How was the increase in plasma renin activity influenced by diuretic use, HbA1c etc (Table 2)? Further, since the increase in plasma renin is a consistent finding, one would anticipate that the magnitude of increase in plasma renin may be affected by ACEI. Thus, it is worth stratifying patients according to baseline ACEI therapy (Table 2)          

Author Response

We uploaded the response to the reviewer's comments as a Word file.

Author Response File: Author Response.pdf

Reviewer 2 Report

The authors performed a post-hoc analysis of two randomized controlled trials (N=69; IMPROVE  and DapKid), assessing the osmotic/diuretic effects of dapagliflozin 10 mg/day when added to renin-angiotensin-system inhibition in patients with type 2 diabetes and urinary albumin-to-creatinine ratio ≥ 30 mg/g. The authors conclude that the observed changes in markers of volume status suggest that dapagliflozin exerts both osmotic and natriuretic effects in patients with type 2 diabetes and kidney damage, as reflected by increased urinary osmolality and fractional lithium excretion.
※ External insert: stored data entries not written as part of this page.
(** * askgit: the [stats] virtual table of package gitqlite

    A shallow embedding of [pkg/gitqlite/git_stats.go]: the table module
    ([Create], [Connect]), the table instance ([Open], [BestIndex]) and
    the cursor ([Filter], [Next], [Column], [EOF]) that walks the pairs
    (commit, changed file) of a repository.

    The go-git library and the SQLite driver are collaborators of this
    code: what they return is data of the model (a repository is the
    record of the answers go-git gives about it), never computed here. *)

From Stdlib Require Import ZArith List String Ascii Bool Lia Sorted.
Import ListNotations.

Local Open Scope string_scope.
Local Open Scope list_scope.
Local Open Scope Z_scope.

(** ** Go values *)

(** The sentinel errors the code compares against, and every other error. *)
Inductive error : Type :=
| ErrReferenceNotFound          (* plumbing.ErrReferenceNotFound *)
| io_EOF                        (* io.EOF *)
| ErrOther (msg : string).

Definition error_eqb (a b : error) : bool :=
  match a, b with
  | ErrReferenceNotFound, ErrReferenceNotFound => true
  | io_EOF, io_EOF => true
  | ErrOther x, ErrOther y => String.eqb x y
  | _, _ => false
  end.

(** A Go result pair [(v, err)]: [Ok v] is [(v, nil)], [Err e] is
    [(zero, e)]. *)
Inductive outcome (A : Type) : Type :=
| Ok (a : A)
| Err (e : error).
Arguments Ok {A} a.
Arguments Err {A} e.

(** Run-time panics of the Go code. *)
Inductive panic : Type :=
| IndexOutOfRange
| SliceBoundsOutOfRange
| NilDereference.

(** A call either returns or panics. *)
Inductive run (A : Type) : Type :=
| Returns (a : A)
| Panics (p : panic).
Arguments Returns {A} a.
Arguments Panics {A} p.

(** Go's [int] is 64 bits wide and signed; [+] wraps around. *)
Definition int_max : Z := 2 ^ 63 - 1.
Definition wrap_int (z : Z) : Z := (z + 2 ^ 63) mod 2 ^ 64 - 2 ^ 63.
Definition int_add (a b : Z) : Z := wrap_int (a + b).

(** [len] of a slice and of a string (a string is its bytes). *)
Definition len {A : Type} (l : list A) : Z := Z.of_nat (List.length l).
Definition strlen (s : string) : Z := Z.of_nat (String.length s).

(** [l[i]] on a slice: panics out of range. *)
Definition index {A : Type} (l : list A) (i : Z) : run A :=
  if (0 <=? i) && (i <? len l) then
    match nth_error l (Z.to_nat i) with
    | Some a => Returns a
    | None => Panics IndexOutOfRange
    end
  else Panics IndexOutOfRange.

(** [s[lo:hi]] on a string: panics unless [0 <= lo <= hi <= len(s)]. *)
Definition string_slice (s : string) (lo hi : Z) : run string :=
  if (0 <=? lo) && (lo <=? hi) && (hi <=? strlen s) then
    Returns (substring (Z.to_nat lo) (Z.to_nat (hi - lo)) s)
  else Panics SliceBoundsOutOfRange.

(** ** go-git objects, as the code reads them *)

Module object.

(** [object.FileStat]. *)
Record FileStat : Type := {
  Name : string;
  Addition : Z;
  Deletion : Z
}.

Definition FileStats : Type := list FileStat.

(** [object.File]: its name, and what [Lines()] returns. *)
Record File : Type := {
  File_Name : string;
  Lines : outcome (list string)
}.

(** [object.FileIter]: the results of the successive [Next()] calls
    before the iterator answers [io.EOF] for good; an [Err] item is a
    call that returned [(nil, err)]. *)
Definition FileIter : Type := list (outcome File).

(** [object.Commit]: hash, parents, committer time, and what
    [Stats()] and [Files()] return. *)
Record Commit : Type := {
  Hash : string;
  ParentHashes : list string;
  Committer_When : Z;
  Stats : outcome FileStats;
  Files : outcome FileIter
}.

Definition ID (c : Commit) : string := Hash c.
Definition NumParents (c : Commit) : Z := len (ParentHashes c).

(** [object.CommitIter]: the results of the successive [Next()] calls
    before [io.EOF]. *)
Definition CommitIter : Type := list (outcome Commit).

(** [iter.Next()] with the iterator that is left. *)
Definition CommitIter_Next (it : CommitIter) : outcome Commit * CommitIter :=
  match it with
  | [] => (Err io_EOF, [])
  | x :: rest => (x, rest)
  end.

End object.

Module git.

Inductive LogOrder : Type :=
| LogOrderDefault
| LogOrderDFS
| LogOrderDFSPost
| LogOrderBSF
| LogOrderCommitterTime.

(** The fields of [git.LogOptions] the code sets. *)
Record LogOptions : Type := {
  From : string;
  Order : LogOrder
}.

(** [git.Repository]: what [Head()] resolves to (the hash of the
    reference), the commit objects by hash, and what [Log] returns. *)
Record Repository : Type := {
  Head : outcome string;
  CommitObject : string -> option object.Commit;
  Log : LogOptions -> outcome object.CommitIter
}.

End git.

(** ** The SQLite driver and the other collaborators of the table module *)

Module sqlite3.

Record InfoConstraint : Type := {
  Column : Z;
  Op : Z;
  Usable : bool
}.

Record InfoOrderBy : Type := {
  OrderBy_Column : Z;
  Desc : bool
}.

(** [sqlite3.IndexResult], without its two float estimates. *)
Record IndexResult : Type := {
  Used : list bool;
  IdxNum : Z;
  IdxStr : string;
  AlreadyOrdered : bool
}.

(** What a [Column] call hands to the SQLite context. *)
Inductive Result : Type :=
| ResultText (s : string)
| ResultInt (i : Z).

End sqlite3.

(** The calls [Create] and [Open] make outside this package. *)
Class Host : Type := {
  SQLiteConn : Type;
  (** [c.DeclareVTab(sql)]: the connection afterwards and the error. *)
  DeclareVTab : SQLiteConn -> string -> SQLiteConn * option error;
  (** [fmt.Sprintf] of one string under the verb [%q]. *)
  Sprintf_q : string -> string;
  (** [git.PlainOpen(path)]. *)
  PlainOpen : string -> outcome git.Repository
}.

(** ** The table module and the table instance *)

Module Table.

Record gitStatsTable : Type := {
  repoPath : string;
  repo : option git.Repository
}.

End Table.

Definition LF : string := String (ascii_of_nat 10) EmptyString.
Definition TAB : string := String (ascii_of_nat 9) EmptyString.

(** The text [Create] declares, with [%q] already formatted. *)
Definition schema (quoted_name : string) : string :=
  (LF ++ TAB ++ TAB ++ "CREATE TABLE " ++ quoted_name ++ " (" ++
   LF ++ TAB ++ TAB ++ TAB ++ "commit_id TEXT," ++
   LF ++ TAB ++ TAB ++ TAB ++ "file TEXT," ++
   LF ++ TAB ++ TAB ++ TAB ++ "additions INT(10)," ++
   LF ++ TAB ++ TAB ++ TAB ++ "deletions INT(10)" ++
   LF ++ TAB ++ TAB ++ ")")%string.

(** ** The cursor *)

Module Cursor.

Record statsCursor : Type := {
  repo : option git.Repository;
  current : option object.Commit;
  stats : object.FileStats;
  statIndex : Z;
  commitIter : option object.CommitIter
}.

Definition set_current (vc : statsCursor) (c : option object.Commit) :=
  {| repo := repo vc; current := c; stats := stats vc;
     statIndex := statIndex vc; commitIter := commitIter vc |}.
The authors further suggest that compensatory mechanisms are activated to retain sodium and water.

Limitations of the study:

although the study provides further insight into the possible mechanism of action of SLGT2 inhibitors, the data are limited to a post hoc analysis and do not necessarily reflect the effect of the entire class;

no new data are presented, since it is a post-hoc analysis of a limited number of patients.

Strengths:

methods are adequate;

the manuscript is clearly organized and written.

Suggestions for improvement

the authors should add a few paragraphs clearly stating what this study adds to the present state of knowledge;

a diagram illustrating the compensatory mechanisms hypothesized to interpret the findings should be provided;

the criteria used to “merge the databases” of the two trials should be clarified;

the reason why copeptin (a non specific biomarker) was used should be clarified.

Minor point

I noticed a few typos and repetitions in the numbering of the references.

Author Response

The response to the reviewer's comments is uploaded as a Word file.

Author Response File: Author Response.pdf

Reviewer 3 Report

This is a very relevant and interesting study on the "Effects of Dapagliflozin on Volume Status when 3 added to Renin-Angiotensin-System inhibitors"

The study is well conducted and written even though, there is not much novelty. It can be improved by elaborating further in the introduction the need to combine the dapagliflozin with RAAS inhibition. A description of the complimentary modes of action in renal protection through the tubulo-glumerular feedback  process is needed to clarify this process better for readers.

Author Response

Response to Reviewer 3

Comment 1:

The novelty of the manuscript can be improved by elaborating further in the introduction the need to combine the dapagliflozin with RAAS inhibition. A description of the complimentary modes of action in renal protection through the tubulo-glumerular feedback  process is needed to clarify this process better for readers.

Response:

We thank the reviewer for the comment and expanded the introduction based on this comment. The hypothesis of tubuloglomerular feedback has been reviewed in detail in various articles and reviews about SGLT2 inhibitors and is beyond the scope of this study. We therefore did not describe this in the current manuscript.